(** [ConnectBlock] with [fJustCheck] false: undo data, view, and the static
    variables of the subsidy. *)
Definition ConnectBlock (c : subsidy_cache) (v : top) (vtx : list hashed_tx) (a : connect_args)
    : res reject (CBlockUndo * top * subsidy_cache) :=
  let pindex := ca_pos a in
  '(blockReward, c) ← rethrow (GetBlockSubsidy c (bp_nHeight pindex));
  let blockReward := i64 (blockReward + notarypaycheque a) in
  '(old_root, st) ← connect_start v vtx pindex;
  '(undo, st) ← connect_loop a st true vtx;
  _ ← reject_if (negb (ASSETCHAINS_STAKED =? 0) && fCheckPOW a
                 && (komodo_checkPOW (i64 (i64 (blockReward + cs_stake st) - notarypaycheque a)) <? 0))
        (DoS 100 "failed-slow_checkPOW");
  let v := push (push (push (cs_view st) SPROUT (cs_sprout st)) SAPLING (cs_sapling st)) SAPLINGFRONTIER (cs_frontier st) in
  _ ← reject_if (bp_sapling pindex
                 && (negb (bool_decide (hashFinalSaplingRoot pindex = tree_root SAPLING (cs_sapling st)))
                     || negb (bool_decide (hashFinalSaplingRoot pindex = tree_root SAPLINGFRONTIER (cs_frontier st)))))
        (DoS 100 "bad-sapling-root-in-block");
  match vtx with
  | [] => Exn oob_read
  | (_, coinbase) :: _ =>
      '(blockReward, c) ← block_reward c vtx coinbase st (bp_nHeight pindex) blockReward;
      _ ← check_reward coinbase (bp_nHeight pindex) blockReward;
      _ ← wait_checks (cs_checks st);
      Ok (mkBlockUndo undo old_root, (SetBestBlock v.1 (bp_hash pindex), v.2), c)
  end.
End Connect.
Lemma checked_static `{ChainParams, MoneyLimit, HashFunctions, Layout} `{!MoneyLimitOk H0} tiptime vtx :
  block_checked tiptime vtx -> Forall (fun t => tx_static t.2) vtx.
Proof.
  intros Hb; eapply Forall_impl; [| apply Hb]; intros t (Hm & Hi & Ha); eapply accepted_static; eassumption.
Qed.

Lemma checked_mint `{ChainParams, MoneyLimit, HashFunctions, Layout} tiptime vtx :
  block_checked tiptime vtx -> match vtx with t :: _ => IsMint t.2 = true | [] => False end.
Proof.
  intros [_ _ Hc]; destruct vtx; [exact Hc |]; unfold IsMint; now rewrite (proj1 Hc), orb_true_r.
Qed.

(** ** Properties *)

Section Properties.
Context {Tree : Type} `{AnchorTrees Tree, NoteTrees Tree, HashFunctions, LowS, ChainParams, MoneyLimit, SpendParams,
  InterestChain, SubsidyParams, BlockEnv, Layout} `{!MoneyLimitOk _} (icok : InterestChainOk _).

(** The block extends a view of the level [l] in which all roots are known, and
    has passed the context-free checks. *)
Record block_ready (v : CCoinsViewCache Tree * view Tree) (l : level) (s : list level)
    (vtx : list (uint256 * CTransaction)) (a : connect_args) (tiptime : Z) : Prop := {
  br_good : good (VCache v.1 v.2) (l :: s);
  br_wf : level_wf l;
  br_money : level_money l;
  br_tip : at_tip (ca_pos a);
  br_checked : block_checked tiptime vtx;
  br_roots : forall t tree, IsNull (tree_root t tree) = false;
  br_best : forall t, IsNull (fst (GetBestAnchor (VCache v.1 v.2) t)) = false;
}.

Lemma ready_connected c c1 v v1 l s vtx a undo tiptime :
  block_ready v l s vtx a tiptime -> ConnectBlock c v vtx a = Ok (undo, v1, c1) ->
  exists txid coinbase rest reward paid st, vtx = (txid, coinbase) :: rest /\
    block_connected c v v1 l s vtx a undo coinbase reward paid st.
Proof.
  intros [] Hc; eapply ConnectBlock_ok; eauto; [eapply checked_static | apply br_checked0 | eapply checked_mint]; eassumption.
Qed.
(** Amounts that the transactions other than coinbases take out of the shielded
    pools, and what all transactions put into them. *)
Definition unshielded (l : level) (tx : CTransaction) : Z := if IsCoinBase tx then 0 else shielded_value_in tx.
Definition shielded (l : level) (tx : CTransaction) : Z := shielded_value_out tx.
Definition coinbase_value (l : level) (tx : CTransaction) : Z := if IsCoinBase tx then value_out tx else 0.

Lemma total_round a h q T l txid tx :
  base.NoDup T -> touches T (txid, tx) -> tx_static tx -> round_ok a h q l tx ->
  total T (next_level l txid tx h) + shielded l tx + fee_of h l tx <=
  total T l + unshielded l tx + interest_of h l tx + coinbase_value l tx.
Proof.
  intros HT Ht Hs (Hl & Hv & Hr).
  assert (Em : IsMint tx = IsCoinBase tx) by (unfold IsMint; now rewrite (st_import _ Hs)).
  pose proof (total_next_level T l txid tx h HT Ht Hl Hs) as Hn; rewrite Em in Hn.
  unfold fee_of, interest_of, unshielded, shielded, coinbase_value, shielded_value_out; unfold value_out, outputs_value in *.
  destruct (IsCoinBase tx); [specialize (Hn ltac:(discriminate)); lia |].
  destruct (Hr eq_refl) as [Hsp _]; specialize (Hn (fun _ => so_available _ _ _ _ Hsp)).
  unfold tx_fee, value_out; lia.
Qed.

Lemma total_block a h q T vtx : base.NoDup T -> forall l,
  Forall (touches T) vtx -> Forall (fun t => tx_static t.2) vtx -> block_all (round_ok a h q) l vtx h ->
  total T (levels l vtx h) + block_sum shielded l vtx h + block_sum (fee_of h) l vtx h <=
  total T l + block_sum unshielded l vtx h + block_sum (interest_of h) l vtx h + block_sum coinbase_value l vtx h.
Proof.
  intros HT; induction vtx as [| [txid tx] vtx IH]; intros l Ht Hs; cbn; [lia |]; intros [Hr Hrs].
  apply Forall_cons_1 in Ht as [Ht Hts], Hs as [Hs Hss]; cbn in Hs.
  pose proof (total_round a h q T l txid tx HT Ht Hs Hr); specialize (IH _ Hts Hss Hrs).
  unfold levels in IH; lia.
Qed.

Lemma coinbase_only vtx h : forall l,
  Forall (fun t => IsCoinBase t.2 = false) vtx -> block_sum coinbase_value l vtx h = 0.
Proof.
  induction vtx as [| [txid tx] vtx IH]; intros l; cbn; [reflexivity |]; intros Hf.
  apply Forall_cons_1 in Hf as [Hc Hf]; cbn in Hc; unfold coinbase_value at 1; rewrite Hc, IH by exact Hf; reflexivity.
Qed.

(** ** The reward *)

Lemma swrap_le x : - 2 ^ 63 <= x -> i64 x <= x.
Proof. intros Hx; unfold swrap; change (64 - 1) with 63; pose proof (Z.mod_le (x + 2 ^ 63) (2 ^ 64)); lia. Qed.

Lemma GetBlockSubsidy_range c h s c' : GetBlockSubsidy c h = Ok (s, c') -> is_i64 s.
Proof.
  unfold GetBlockSubsidy; destruct isKMD.
  - intros [= <- _]; unfold is_i64, COIN; repeat destruct (_ <? _); destruct (_ =? _); lia.
  - destruct (komodo_ac_block_subsidy c h) as [[x c1] | |]; cbn [mbind res_bind]; try discriminate.
    intros [= <- _]; apply (swrap_range 64); lia.
Qed.

(** The commission that the second output of the coinbase pays. *)
Definition pays_commission (vtx : list (uint256 * CTransaction)) (coinbase : CTransaction) (h x : Z) : Prop :=
  exists c1 c2 o, komodo_commission c1 vtx h = Ok (x, c2) /\ tx_vout coinbase !! 1%nat = Some o /\ u64 (nValue o) = x.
····················
- WHAT YOU HAVE TO DO
The records above must be transcribed line for line, exactly.

- RESPONSE
(** [ConnectBlock] with [fJustCheck] false: undo data, view, and the static
    variables of the subsidy. *)
Definition ConnectBlock (c : subsidy_cache) (v : top) (vtx : list hashed_tx) (a : connect_args)
    : res reject (CBlockUndo * top * subsidy_cache) :=
  let pindex := ca_pos a in
  '(blockReward, c) ← rethrow (GetBlockSubsidy c (bp_nHeight pindex));
  let blockReward := i64 (blockReward + notarypaycheque a) in
  '(old_root, st) ← connect_start v vtx pindex;
  '(undo, st) ← connect_loop a st true vtx;
  _ ← reject_if (negb (ASSETCHAINS_STAKED =? 0) && fCheckPOW a
                 && (komodo_checkPOW (i64 (i64 (blockReward + cs_stake st) - notarypaycheque a)) <? 0))
        (DoS 100 "failed-slow_checkPOW");
  let v := push (push (push (cs_view st) SPROUT (cs_sprout st)) SAPLING (cs_sapling st)) SAPLINGFRONTIER (cs_frontier st) in
  _ ← reject_if (bp_sapling pindex
                 && (negb (bool_decide (hashFinalSaplingRoot pindex = tree_root SAPLING (cs_sapling st)))
                     || negb (bool_decide (hashFinalSaplingRoot pindex = tree_root SAPLINGFRONTIER (cs_frontier st)))))
        (DoS 100 "bad-sapling-root-in-block");
  match vtx with
  | [] => Exn oob_read
  | (_, coinbase) :: _ =>
      '(blockReward, c) ← block_reward c vtx coinbase st (bp_nHeight pindex) blockReward;
      _ ← check_reward coinbase (bp_nHeight pindex) blockReward;
      _ ← wait_checks (cs_checks st);
      Ok (mkBlockUndo undo old_root, (SetBestBlock v.1 (bp_hash pindex), v.2), c)
  end.
End Connect.
Lemma checked_static `{ChainParams, MoneyLimit, HashFunctions, Layout} `{!MoneyLimitOk H0} tiptime vtx :
  block_checked tiptime vtx -> Forall (fun t => tx_static t.2) vtx.
Proof.
  intros Hb; eapply Forall_impl; [| apply Hb]; intros t (Hm & Hi & Ha); eapply accepted_static; eassumption.
Qed.

Lemma checked_mint `{ChainParams, MoneyLimit, HashFunctions, Layout} tiptime vtx :
  block_checked tiptime vtx -> match vtx with t :: _ => IsMint t.2 = true | [] => False end.
Proof.
  intros [_ _ Hc]; destruct vtx; [exact Hc |]; unfold IsMint; now rewrite (proj1 Hc), orb_true_r.
Qed.

(** ** Properties *)

Section Properties.
Context {Tree : Type} `{AnchorTrees Tree, NoteTrees Tree, HashFunctions, LowS, ChainParams, MoneyLimit, SpendParams,
  InterestChain, SubsidyParams, BlockEnv, Layout} `{!MoneyLimitOk _} (icok : InterestChainOk _).

(** The block extends a view of the level [l] in which all roots are known, and
    has passed the context-free checks. *)
Record block_ready (v : CCoinsViewCache Tree * view Tree) (l : level) (s : list level)
    (vtx : list (uint256 * CTransaction)) (a : connect_args) (tiptime : Z) : Prop := {
  br_good : good (VCache v.1 v.2) (l :: s);
  br_wf : level_wf l;
  br_money : level_money l;
  br_tip : at_tip (ca_pos a);
  br_checked : block_checked tiptime vtx;
  br_roots : forall t tree, IsNull (tree_root t tree) = false;
  br_best : forall t, IsNull (fst (GetBestAnchor (VCache v.1 v.2) t)) = false;
}.

Lemma ready_connected c c1 v v1 l s vtx a undo tiptime :
  block_ready v l s vtx a tiptime -> ConnectBlock c v vtx a = Ok (undo, v1, c1) ->
  exists txid coinbase rest reward paid st, vtx = (txid, coinbase) :: rest /\
    block_connected c v v1 l s vtx a undo coinbase reward paid st.
Proof.
  intros [] Hc; eapply ConnectBlock_ok; eauto; [eapply checked_static | apply br_checked0 | eapply checked_mint]; eassumption.
Qed.
(** Amounts that the transactions other than coinbases take out of the shielded
    pools, and what all transactions put into them. *)
Definition unshielded (l : level) (tx : CTransaction) : Z := if IsCoinBase tx then 0 else shielded_value_in tx.
Definition shielded (l : level) (tx : CTransaction) : Z := shielded_value_out tx.
Definition coinbase_value (l : level) (tx : CTransaction) : Z := if IsCoinBase tx then value_out tx else 0.

Lemma total_round a h q T l txid tx :
  base.NoDup T -> touches T (txid, tx) -> tx_static tx -> round_ok a h q l tx ->
  total T (next_level l txid tx h) + shielded l tx + fee_of h l tx <=
  total T l + unshielded l tx + interest_of h l tx + coinbase_value l tx.
Proof.
  intros HT Ht Hs (Hl & Hv & Hr).
  assert (Em : IsMint tx = IsCoinBase tx) by (unfold IsMint; now rewrite (st_import _ Hs)).
  pose proof (total_next_level T l txid tx h HT Ht Hl Hs) as Hn; rewrite Em in Hn.
  unfold fee_of, interest_of, unshielded, shielded, coinbase_value, shielded_value_out; unfold value_out, outputs_value in *.
  destruct (IsCoinBase tx); [specialize (Hn ltac:(discriminate)); lia |].
  destruct (Hr eq_refl) as [Hsp _]; specialize (Hn (fun _ => so_available _ _ _ _ Hsp)).
  unfold tx_fee, value_out; lia.
Qed.

Lemma total_block a h q T vtx : base.NoDup T -> forall l,
  Forall (touches T) vtx -> Forall (fun t => tx_static t.2) vtx -> block_all (round_ok a h q) l vtx h ->
  total T (levels l vtx h) + block_sum shielded l vtx h + block_sum (fee_of h) l vtx h <=
  total T l + block_sum unshielded l vtx h + block_sum (interest_of h) l vtx h + block_sum coinbase_value l vtx h.
Proof.
  intros HT; induction vtx as [| [txid tx] vtx IH]; intros l Ht Hs; cbn; [lia |]; intros [Hr Hrs].
  apply Forall_cons_1 in Ht as [Ht Hts], Hs as [Hs Hss]; cbn in Hs.
  pose proof (total_round a h q T l txid tx HT Ht Hs Hr); specialize (IH _ Hts Hss Hrs).
  unfold levels in IH; lia.
Qed.

Lemma coinbase_only vtx h : forall l,
  Forall (fun t => IsCoinBase t.2 = false) vtx -> block_sum coinbase_value l vtx h = 0.
Proof.
  induction vtx as [| [txid tx] vtx IH]; intros l; cbn; [reflexivity |]; intros Hf.
  apply Forall_cons_1 in Hf as [Hc Hf]; cbn in Hc; unfold coinbase_value at 1; rewrite Hc, IH by exact Hf; reflexivity.
Qed.

(** ** The reward *)

Lemma swrap_le x : - 2 ^ 63 <= x -> i64 x <= x.
Proof. intros Hx; unfold swrap; change (64 - 1) with 63; pose proof (Z.mod_le (x + 2 ^ 63) (2 ^ 64)); lia. Qed.

Lemma GetBlockSubsidy_range c h s c' : GetBlockSubsidy c h = Ok (s, c') -> is_i64 s.
Proof.
  unfold GetBlockSubsidy; destruct isKMD.
  - intros [= <- _]; unfold is_i64, COIN; repeat destruct (_ <? _); destruct (_ =? _); lia.
  - destruct (komodo_ac_block_subsidy c h) as [[x c1] | |]; cbn [mbind res_bind]; try discriminate.
    intros [= <- _]; apply (swrap_range 64); lia.
Qed.

(** The commission that the second output of the coinbase pays. *)
Definition pays_commission (vtx : list (uint256 * CTransaction)) (coinbase : CTransaction) (h x : Z) : Prop :=
  exists c1 c2 o, komodo_commission c1 vtx h = Ok (x, c2) /\ tx_vout coinbase !! 1%nat = Some o /\ u64 (nValue o) = x.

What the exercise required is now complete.